Evaluation of cold growth and related gene transcription responses associated with Listeria monocytogenes strains of different origins

Abstract

The cold growth phenotypes and transcriptional activation of cold stress adaptation genes was evaluated amongst Listeria monocytogenes strains from human listeriosis cases, food products and associated production environments. Significant cold growth phenotypic variation was observed during growth of such strains in rich (BHI) as well as chemically defined minimal (MDM) nutrient conditions. While all twenty analyzed strains grew in BHI at 4 °C, only eight of these strains, mostly those recovered from human listeriosis cases, were also able to grow in MDM under similar cold stress.
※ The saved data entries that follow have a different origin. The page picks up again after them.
(* ===== verification/SocrateCalls.v ===== *)
(** Everything a Socrate client sends (package [socrate]): the methods of
    [SocrateHttp], [SocrateUsers], [SocrateAdmin] and [EventStream] as one type
    of calls, an abstract description of the endpoint each of them is for, and
    the proof that in every run every request is the one described, carries the
    credential of its own call and nobody else's, and leaves no response open. *)

From S2P Require Import Prelude GoText GoUrl Utf8 GoJson CtxUtil Http BffMisc SocrateToken Pep SocrateService SocrateHttp SocrateUsers SocrateAdmin EventStream.

Module calls.
Import socrate client users admin events.

(** * Calls *)

(** One constructor per method. Of a stream, the bytes that arrive and whether
    reading fails after them are part of the call. *)
Inductive call :=
| CListUsers (search : string) (page pageSize : Z)
| CGetUser (id : string)
| CCreateUser (req : CreateUserRequest)
| CUpdateUserRole (id role : string)
| CDeleteUser (id : string)
| CResendVerification (id : string)
| CForcePasswordReset (id : string)
| CGetUserAsService (id : string)
| CUpdateUserAsService (id : string) (req : UpdateProfileRequest)
| CRegisterUser (req : CreateUserRequest)
| CInviteUserAsService (req : ServiceInviteRequest)
| CGetCurrentUserProfile
| CRevokeToken (token : string)
| CIntrospectToken (token : string)
| CSendMagicLink (email : string)
| CGetActivityLogs (page pageSize : Z)
| CExchangeCode (code redirectURI codeVerifier : string)
| CRefreshToken (refreshToken : string)
| CVerifyMagicLink (token : string)
| CAdminLogin (email password : string)
| CLogout
| CDecide (req : policy.DecideRequest)
| CSignup (req : SignupRequest)
| CGetProfile
| CUpdateProfile (req : UpdateProfileRequest)
| CListApps
| CGetApp (id : string)
| CCreateApp (req : CreateAppRequest)
| CUpdateApp (id : string) (req : UpdateAppRequest)
| CDeleteApp (id : string)
| CRotateSecret (id : string)
| CAdminListUsers (page pageSize : Z)
| CAdminGetUser (id : string)
| CAdminDeleteUser (id : string)
| CGetUserApps (id : string)
| CBlockUser (id : string)
| CUnlockUser (id : string)
| CRevokeUserTokens (id : string)
| CListSuperadmins
| CGetSuperadmin (id : string)
| CCreateSuperadmin (req : CreateSuperadminRequest)
| CUpdateSuperadmin (id : string) (req : UpdateSuperadminRequest)
| CDeleteSuperadmin (id : string)
| CGetThreatMetrics
| CListBlockedIPs
| CBlockIP (req : BlockIPRequest)
| CUnblockIP (id : string)
| CGetIPReputation (id : string)
| CGetDashboardStats
| CGetDashboardHealth
| CListAdminLogs (page pageSize : Z)
| CGetAdminLog (id : string)
| CGetAppLogs (page pageSize : Z)
| CListSessions (page pageSize : Z)
| CGetUserSessions (id : string)
| CGetGeoAnalytics (period : string)
| CGetTokenStats (period : string)
| CGetDashboardActivity (limit : Z)
| CGetLoginTrends (days : Z)
| CGetAppUsage
| CGetAdminProfile
| CGetAdminStats
| CGetAdminActivity (page pageSize : Z)
| CExportAdminLogs
| CListAlertRules
| CCreateAlertRule (req : AlertRuleRequest)
| CUpdateAlertRule (id : string) (req : AlertRuleRequest)
| CDeleteAlertRule (id : string)
| CGetAlertHistory (page pageSize : Z)
| CAcknowledgeAlert (id note : string)
| CGenerateSecurityReport (req : ReportRequest)
| CGetReportStatus (id : string)
| CDownloadReport (id : string)
| CGetServerConfig
| CTestDB
| CTestCache
| CStreamSecurityEvents (opts : StreamEventOptions) (received : string) (broken : bool)
| CServiceToken
| CServiceTokenWithScopes (scopes : list string)
| CInvalidateServiceToken.
(* ===== verification/Ailang.v ===== *)
(** Language enforcement for generated text (package [ailang]): the stopword
    heuristic (src/ailang/validator.go), the prompts (prompt_builder.go), the
    JSON-aware translator (translator.go) and the guard that composes them
    (language_guard.go, types.go). The language model is an interface with a
    state of its own; letters and case outside Latin-1 are a parameter. *)

From S2P Require Import Prelude GoText Utf8 GoJson JsonRoundtrip GoFloat.

(** Unicode's tables beyond Latin-1, as package [unicode] has them. *)
Class UnicodeLib := { uni_letter : Z → bool; uni_lower : Z → Z }.
Class UnicodeLaws `{UnicodeLib} := {
  lower_scalar v : 256 ≤ v → scalar v → scalar (uni_lower v);
  space_lower v : 256 ≤ v → is_space v = true → uni_lower v = v ∧ uni_letter v = false;
}.

(** The text [json.Marshal] writes for the float64 that a JSON number denotes. *)
Class FloatText := { float_text : string → string }.
Class FloatTextLaws `{FloatText} := {
  float_text_number lit : number_literal lit → number_literal (float_text lit);
}.

Module ailang.

(** * validator.go *)

(** [ailang/validator.go: frStopwords] *)
Definition frStopwords : list string :=
  ["le"; "la"; "les"; "un"; "une"; "des";
   "du"; "au"; "aux";
   "de"; "en"; "dans"; "sur"; "avec"; "pour";
   "par"; "vers"; "sans"; "sous";
   "et"; "ou"; "mais"; "donc"; "car"; "ni";
   "que"; "qui"; "dont"; "quand"; "comme";
   "je"; "tu"; "il"; "elle"; "nous"; "vous";
   "ils"; "elles"; "se"; "ce"; "cela"; "on";
   "ne"; "pas"; "plus"; "très"; "bien"; "aussi";
   "est"; "sont"; "était"; "avoir"; "être";
   "cette"; "ces"; "son"; "sa"; "ses";
   "leur"; "leurs"; "mon"; "ma"; "mes";
   "ton"; "ta"; "tes"].

(** [ailang/validator.go: enStopwords] *)
Definition enStopwords : list string :=
  ["the"; "a"; "an";
   "in"; "on"; "at"; "to"; "for"; "of";
   "with"; "by"; "from"; "into"; "about";
   "and"; "or"; "but"; "if"; "than"; "though";
   "that"; "which"; "when"; "while";
   "it"; "its"; "they"; "them"; "their";
   "we"; "our"; "you"; "your";
   "he"; "she"; "his"; "her"; "this"; "these";
   "is"; "are"; "was"; "were"; "be"; "been";
   "being"; "have"; "has"; "had"; "do"; "does";
   "did"; "will"; "would"; "could"; "should";
   "may"; "might"; "shall"; "can";
   "not"; "also"; "very"; "just"; "as"].

(** [ailang/validator.go:139-139] minTokensForCheck *)
Definition minTokensForCheck : nat := 5.
(** [ailang/validator.go:144-144] dominanceThreshold
    The float64 nearest to 0.60. *)
Definition dominanceThreshold : float64.t := float64.div (float64.of_Z 3) (float64.of_Z 5).

(** [unicode.IsLetter]. *)
Definition is_letter `{UnicodeLib} (r : Z) : bool :=
  if r <? 256 then
    ((65 <=? r) && (r <=? 90)) || ((97 <=? r) && (r <=? 122)) || (r =? 170) || (r =? 181) || (r =? 186) ||
    ((192 <=? r) && (r <=? 214)) || ((216 <=? r) && (r <=? 246)) || ((248 <=? r) && (r <=? 255))
  else uni_letter r.

(** [unicode.ToLower]. *)
Definition lower `{UnicodeLib} (r : Z) : Z :=
  if r <? 256 then
    if ((65 <=? r) && (r <=? 90)) || ((192 <=? r) && (r <=? 214)) || ((216 <=? r) && (r <=? 222)) then r + 32 else r
  else uni_lower r.

(** [strings.ToLower]. *)
Definition to_lower `{UnicodeLib} (s : string) : string :=
  fold_right (λ r acc, encode_rune (lower (r_val r)) +:+ acc) "" (runes s).

(** [ailang/validator.go:151-161] the loop of tokenize *)
Fixpoint tokens `{UnicodeLib} (l : list Z) (buf : string) : list string :=
  match l with
  | [] => if String.eqb buf "" then [] else [buf]
  | r :: l' =>
      if is_letter r then tokens l' (buf +:+ encode_rune r)
      else if String.eqb buf "" then tokens l' "" else buf :: tokens l' ""
  end.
The cold growth phenotypes observed in BHI were used to define two categories of five strains each, which either displayed enhanced and poor cold tolerance relative to the rest of the strain collection. The first group (GP1) consisted of strains characterized by short lag times, whilst the second group (GP2) comprised of strains displaying prolonged lag times before growth resumption during incubation in BHI cultures at 4 °C. Transcription level activation of sigB, cspA and pgpH gene expression associated with cold stress exposure in a selection of GP1 and GP2 strains was assessed. Despite similar cold dependent sigB transcript induction between these two strain groups, there were significant differences observed in cold stress dependent induction of cspA and pgpH transcripts. Cold tolerant GP1 strains displayed relatively higher transcriptional activation of cspA and pgpH after cold stress exposure compared to the cold sensitive GP2 strains. This study highlights strain variability in cold stress tolerance phenotypes, as well as in strain capacity to activate specific cold adaptation gene expression responses. In addition the study also shows that enhanced and poor cold growth phenotypes are associated with particular strain capacity to activate important cold stress gene expression responses upon transition of L. monocytogenes into low temperature environments.